#### EXERCISE DIRECTIONS
Every single entry below should be reproduced verbatim.

Source data
* * * * * * * * *

(* Shallow embedding of the El Chicho Shop backend (src/server.js and the two
   earlier snapshots src/unnamed/part_000, src/unnamed/part_001): the route
   handlers of the specification, over a small model of JavaScript values, of
   the node-postgres driver and of the PostgreSQL tables they touch. *)

From Stdlib Require Import String Ascii List ZArith QArith Bool Lia.
Import ListNotations.

Set Warnings "-register-all".

Local Open Scope string_scope.

(* ------------------------------------------------------------------------- *)
(** * JavaScript values *)

Module Js.

(** A JavaScript number: a finite value or NaN (infinities are not needed by
    the handlers modelled here). *)
Inductive num := Num (q : Q) | NaN.

(** JSON-like values as they arrive in [req.body] / [req.query], plus
    [undefined] for absent properties. *)
Inductive jsval :=
| JUndef
| JNull
| JBool (b : bool)
| JNum (n : num)
| JStr (s : string)
| JArr (l : list jsval)
| JObj (kvs : list (string * jsval)).

(** JavaScript truthiness ([!v] is [negb (truthy v)]). *)
Definition truthy (v : jsval) : bool :=
  match v with
  | JUndef | JNull => false
  | JBool b => b
  | JNum (Num q) => negb (Qeq_bool q 0)
  | JNum NaN => false
  | JStr s => negb (String.eqb s "")
  | JArr _ | JObj _ => true
  end.

Definition num_truthy (n : num) : bool := truthy (JNum n).

(** Property lookup on a parsed JSON object: with duplicate keys the last
    one wins, as with [JSON.parse]. *)
Fixpoint lookup_last (kvs : list (string * jsval)) (k : string) : option jsval :=
  match kvs with
  | [] => None
  | (k', v) :: t =>
      match lookup_last t k with
      | Some r => Some r
      | None => if String.eqb k k' then Some v else None
      end
  end.

Definition prop (o : list (string * jsval)) (k : string) : jsval :=
  match lookup_last o k with Some v => v | None => JUndef end.
(** What the doubles of [part_000]'s counter hold through the first 125
    firings on the way from 0 to 100 over 2000 ms: always a number whose
    integer part is below 100, with the interval still set. *)
Lemma doubleTicks_below_100 k :
  k ≤ 125 →
  ∃ n, Part000Double.floor
         (Part000Double.current (doubleTicks zeroCounter 100 2000 k).1)
       = Some n ∧
       (n < 100)%Z ∧
       Part000Double.running (doubleTicks zeroCounter 100 2000 k).1 = true.
Proof.
  intros Hk.
  assert (forallb
            (λ j, match Part000Double.floor
                          (Part000Double.current
                             (doubleTicks zeroCounter 100 2000 j).1) with
                  | Some n =>
                      (n <? 100)%Z
                      && Part000Double.running
                           (doubleTicks zeroCounter 100 2000 j).1
                  | None => false
                  end)
            (seq 0 126) = true) as Hall by (by vm_compute).
  rewrite forallb_forall in Hall.
  assert (In k (seq 0 126)) as Hin by (apply in_seq; lia).
  specialize (Hall k Hin).
  destruct (Part000Double.floor _) as [n|]; [|done].
  apply andb_true_iff in Hall as [Hn Hr]. exists n.
  split_and!; [done | by apply Z.ltb_lt | done].
Qed.

(** C9 at a failing input.  The counter of [src/unnamed/part_000] on an
    element that reads 0, sent to 100 over the version's own duration of
    2000 ms.  The interval fires every 16 ms at the earliest, so by an
    elapsed time of 2000 ms it has fired 125 times at most: after any such
    number of firings the number shown is below 100 and the interval is
    still set, and after exactly 125 the element reads 99 (the running sum
    of the doubles is 99.99999999999977).  Only the 126th firing writes 100
    and clears the interval.  On the same element, target and duration the
    frame callbacks of [src/app.js] and [src/unnamed/part_001] write 0 at
    elapsed time 0 and ask for the next frame, and write 100 at elapsed time
    2000 and ask for none. *)
Theorem counter_part000_shows_99_at_duration :
  (∀ k, k ≤ 125 →
        ∃ n, Part000Double.floor
               (Part000Double.current
                  (doubleTicks zeroCounter 100 2000 k).1) = Some n ∧
             (n < 100)%Z ∧
             Part000Double.running (doubleTicks zeroCounter 100 2000 k).1
             = true) ∧
  textContent (doubleTicks zeroCounter 100 2000 125).2 = "99" ∧
  (textContent (doubleTicks zeroCounter 100 2000 126).2 = "100" ∧
   Part000Double.running (doubleTicks zeroCounter 100 2000 126).1 = false) ∧
  (∃ a, AppJs.animateNumber zeroCounter 100 2000 "easeOutCubic" 0
        = (zeroCounter, Some a) ∧
        AppJs.animate a 0 zeroCounter = (mkCounter "0" (Some "+"), true) ∧
        AppJs.animate a 2000 zeroCounter
        = (mkCounter "100" (Some "+"), false)) ∧
  (∃ a, Part001.animateNumber zeroCounter 100 2000 0
        = (zeroCounter, Some a) ∧
        Part001.animate a 0 zeroCounter = (mkCounter "0+" (Some "+"), true) ∧
        Part001.animate a 2000 zeroCounter
        = (mkCounter "100+" (Some "+"), false)).
Proof.
  split_and!.
  - apply doubleTicks_below_100.
  - by vm_compute.
  - by vm_compute.
  - by vm_compute.
  - eexists. split; [reflexivity|]. by vm_compute.
  - eexists. split; [reflexivity|]. by vm_compute.
Qed.

(** C10.  When the number read from the element's text equals the target,
    [animateNumber] of [src/app.js] returns the element as it is and
    schedules no frame. *)
Theorem animateNumber_returns_at_target (el : Counter)
    (target duration : Q) (easing : string) (now : Q) :
  (inject_Z (parseIntOr0 (textContent el)) == target)%Q →
  AppJs.animateNumber el target duration easing now = (el, None).
Proof.
  intros H. unfold AppJs.animateNumber.
  assert (Qeq_bool (target - inject_Z (parseIntOr0 (textContent el))) 0
          = true) as ->; [|done].
  apply Qeq_bool_iff. rewrite H. ring.
Qed.

(** [C10] at a counter that shows [100+] already. *)
Lemma animateNumber_returns_witness :
  (inject_Z (parseIntOr0 (textContent (mkCounter "100+" (Some "+"))))
   == 100)%Q ∧
  AppJs.animateNumber (mkCounter "100+" (Some "+")) 100 2500 "easeOutCubic" 0
  = (mkCounter "100+" (Some "+"), None).
Proof.
  split; [reflexivity|].
  apply animateNumber_returns_at_target. reflexivity.
Defined.

(** [C8] at the top of the page: [home] qualifies, [about] does not, and the
    first link, to [#home], is the marked one. *)
Lemma active_link_witness :
  ((rectTop homeSection < inject_Z (70 + 50))%Q ∧
   Forall (λ s, ¬ (rectTop s < inject_Z (70 + 50))%Q) [aboutSection] ∧
   [anchor "#home" ["nav__link"]; anchor "#about" ["nav__link"]] !! 0
   = Some (anchor "#home" ["nav__link"])) ∧
  ∃ l', AppJs.updateActiveLink
          [anchor "#home" ["nav__link"]; anchor "#about" ["nav__link"]] 70
          ([] ++ homeSection :: [aboutSection]) !! 0 = Some l' ∧
        hasClass "active-link" l'
        = bool_decide (getAttribute "href" (anchor "#home" ["nav__link"])
                       = Some ("#" +:+ sectionId homeSection)).
Proof.
  assert ((rectTop homeSection < inject_Z (70 + 50))%Q) as H1 by reflexivity.
  assert (Forall (λ s, ¬ (rectTop s < inject_Z (70 + 50))%Q) [aboutSection])
    as H2 by (repeat constructor; by vm_compute).
  split; [by split_and!|].
  exact (proj1 (active_link_follows_last_section
                  [anchor "#home" ["nav__link"]; anchor "#about" ["nav__link"]])
               70%Z [] homeSection [aboutSection] H1 H2 0
               (anchor "#home" ["nav__link"]) eq_refl).
Defined.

* * * * * * * * *

#### OUTPUT FOR THIS EXERCISE
(* Shallow embedding of the El Chicho Shop backend (src/server.js and the two
   earlier snapshots src/unnamed/part_000, src/unnamed/part_001): the route
   handlers of the specification, over a small model of JavaScript values, of
   the node-postgres driver and of the PostgreSQL tables they touch. *)

From Stdlib Require Import String Ascii List ZArith QArith Bool Lia.
Import ListNotations.

Set Warnings "-register-all".

Local Open Scope string_scope.

(* ------------------------------------------------------------------------- *)
(** * JavaScript values *)

Module Js.

(** A JavaScript number: a finite value or NaN (infinities are not needed by
    the handlers modelled here). *)
Inductive num := Num (q : Q) | NaN.

(** JSON-like values as they arrive in [req.body] / [req.query], plus
    [undefined] for absent properties. *)
Inductive jsval :=
| JUndef
| JNull
| JBool (b : bool)
| JNum (n : num)
| JStr (s : string)
| JArr (l : list jsval)
| JObj (kvs : list (string * jsval)).

(** JavaScript truthiness ([!v] is [negb (truthy v)]). *)
Definition truthy (v : jsval) : bool :=
  match v with
  | JUndef | JNull => false
  | JBool b => b
  | JNum (Num q) => negb (Qeq_bool q 0)
  | JNum NaN => false
  | JStr s => negb (String.eqb s "")
  | JArr _ | JObj _ => true
  end.

Definition num_truthy (n : num) : bool := truthy (JNum n).

(** Property lookup on a parsed JSON object: with duplicate keys the last
    one wins, as with [JSON.parse]. *)
Fixpoint lookup_last (kvs : list (string * jsval)) (k : string) : option jsval :=
  match kvs with
  | [] => None
  | (k', v) :: t =>
      match lookup_last t k with
      | Some r => Some r
      | None => if String.eqb k k' then Some v else None
      end
  end.

Definition prop (o : list (string * jsval)) (k : string) : jsval :=
  match lookup_last o k with Some v => v | None => JUndef end.
(** What the doubles of [part_000]'s counter hold through the first 125
    firings on the way from 0 to 100 over 2000 ms: always a number whose
    integer part is below 100, with the interval still set. *)
Lemma doubleTicks_below_100 k :
  k ≤ 125 →
  ∃ n, Part000Double.floor
         (Part000Double.current (doubleTicks zeroCounter 100 2000 k).1)
       = Some n ∧
       (n < 100)%Z ∧
       Part000Double.running (doubleTicks zeroCounter 100 2000 k).1 = true.
Proof.
  intros Hk.
  assert (forallb
            (λ j, match Part000Double.floor
                          (Part000Double.current
                             (doubleTicks zeroCounter 100 2000 j).1) with
                  | Some n =>
                      (n <? 100)%Z
                      && Part000Double.running
                           (doubleTicks zeroCounter 100 2000 j).1
                  | None => false
                  end)
            (seq 0 126) = true) as Hall by (by vm_compute).
  rewrite forallb_forall in Hall.
  assert (In k (seq 0 126)) as Hin by (apply in_seq; lia).
  specialize (Hall k Hin).
  destruct (Part000Double.floor _) as [n|]; [|done].
  apply andb_true_iff in Hall as [Hn Hr]. exists n.
  split_and!; [done | by apply Z.ltb_lt | done].
Qed.

(** C9 at a failing input.  The counter of [src/unnamed/part_000] on an
    element that reads 0, sent to 100 over the version's own duration of
    2000 ms.  The interval fires every 16 ms at the earliest, so by an
    elapsed time of 2000 ms it has fired 125 times at most: after any such
    number of firings the number shown is below 100 and the interval is
    still set, and after exactly 125 the element reads 99 (the running sum
    of the doubles is 99.99999999999977).  Only the 126th firing writes 100
    and clears the interval.  On the same element, target and duration the
    frame callbacks of [src/app.js] and [src/unnamed/part_001] write 0 at
    elapsed time 0 and ask for the next frame, and write 100 at elapsed time
    2000 and ask for none. *)
Theorem counter_part000_shows_99_at_duration :
  (∀ k, k ≤ 125 →
        ∃ n, Part000Double.floor
               (Part000Double.current
                  (doubleTicks zeroCounter 100 2000 k).1) = Some n ∧
             (n < 100)%Z ∧
             Part000Double.running (doubleTicks zeroCounter 100 2000 k).1
             = true) ∧
  textContent (doubleTicks zeroCounter 100 2000 125).2 = "99" ∧
  (textContent (doubleTicks zeroCounter 100 2000 126).2 = "100" ∧
   Part000Double.running (doubleTicks zeroCounter 100 2000 126).1 = false) ∧
  (∃ a, AppJs.animateNumber zeroCounter 100 2000 "easeOutCubic" 0
        = (zeroCounter, Some a) ∧
        AppJs.animate a 0 zeroCounter = (mkCounter "0" (Some "+"), true) ∧
        AppJs.animate a 2000 zeroCounter
        = (mkCounter "100" (Some "+"), false)) ∧
  (∃ a, Part001.animateNumber zeroCounter 100 2000 0
        = (zeroCounter, Some a) ∧
        Part001.animate a 0 zeroCounter = (mkCounter "0+" (Some "+"), true) ∧
        Part001.animate a 2000 zeroCounter
        = (mkCounter "100+" (Some "+"), false)).
Proof.
  split_and!.
  - apply doubleTicks_below_100.
  - by vm_compute.
  - by vm_compute.
  - by vm_compute.
  - eexists. split; [reflexivity|]. by vm_compute.
  - eexists. split; [reflexivity|]. by vm_compute.
Qed.

(** C10.  When the number read from the element's text equals the target,
    [animateNumber] of [src/app.js] returns the element as it is and
    schedules no frame. *)
Theorem animateNumber_returns_at_target (el : Counter)
    (target duration : Q) (easing : string) (now : Q) :
  (inject_Z (parseIntOr0 (textContent el)) == target)%Q →
  AppJs.animateNumber el target duration easing now = (el, None).
Proof.
  intros H. unfold AppJs.animateNumber.
  assert (Qeq_bool (target - inject_Z (parseIntOr0 (textContent el))) 0
          = true) as ->; [|done].
  apply Qeq_bool_iff. rewrite H. ring.
Qed.

(** [C10] at a counter that shows [100+] already. *)
Lemma animateNumber_returns_witness :
  (inject_Z (parseIntOr0 (textContent (mkCounter "100+" (Some "+"))))
   == 100)%Q ∧
  AppJs.animateNumber (mkCounter "100+" (Some "+")) 100 2500 "easeOutCubic" 0
  = (mkCounter "100+" (Some "+"), None).
Proof.
  split; [reflexivity|].
  apply animateNumber_returns_at_target. reflexivity.
Defined.

(** [C8] at the top of the page: [home] qualifies, [about] does not, and the
    first link, to [#home], is the marked one. *)
Lemma active_link_witness :
  ((rectTop homeSection < inject_Z (70 + 50))%Q ∧
   Forall (λ s, ¬ (rectTop s < inject_Z (70 + 50))%Q) [aboutSection] ∧
   [anchor "#home" ["nav__link"]; anchor "#about" ["nav__link"]] !! 0
   = Some (anchor "#home" ["nav__link"])) ∧
  ∃ l', AppJs.updateActiveLink
          [anchor "#home" ["nav__link"]; anchor "#about" ["nav__link"]] 70
          ([] ++ homeSection :: [aboutSection]) !! 0 = Some l' ∧
        hasClass "active-link" l'
        = bool_decide (getAttribute "href" (anchor "#home" ["nav__link"])
                       = Some ("#" +:+ sectionId homeSection)).
Proof.
  assert ((rectTop homeSection < inject_Z (70 + 50))%Q) as H1 by reflexivity.
  assert (Forall (λ s, ¬ (rectTop s < inject_Z (70 + 50))%Q) [aboutSection])
    as H2 by (repeat constructor; by vm_compute).
  split; [by split_and!|].
  exact (proj1 (active_link_follows_last_section
                  [anchor "#home" ["nav__link"]; anchor "#about" ["nav__link"]])
               70%Z [] homeSection [aboutSection] H1 H2 0
               (anchor "#home" ["nav__link"]) eq_refl).
Defined.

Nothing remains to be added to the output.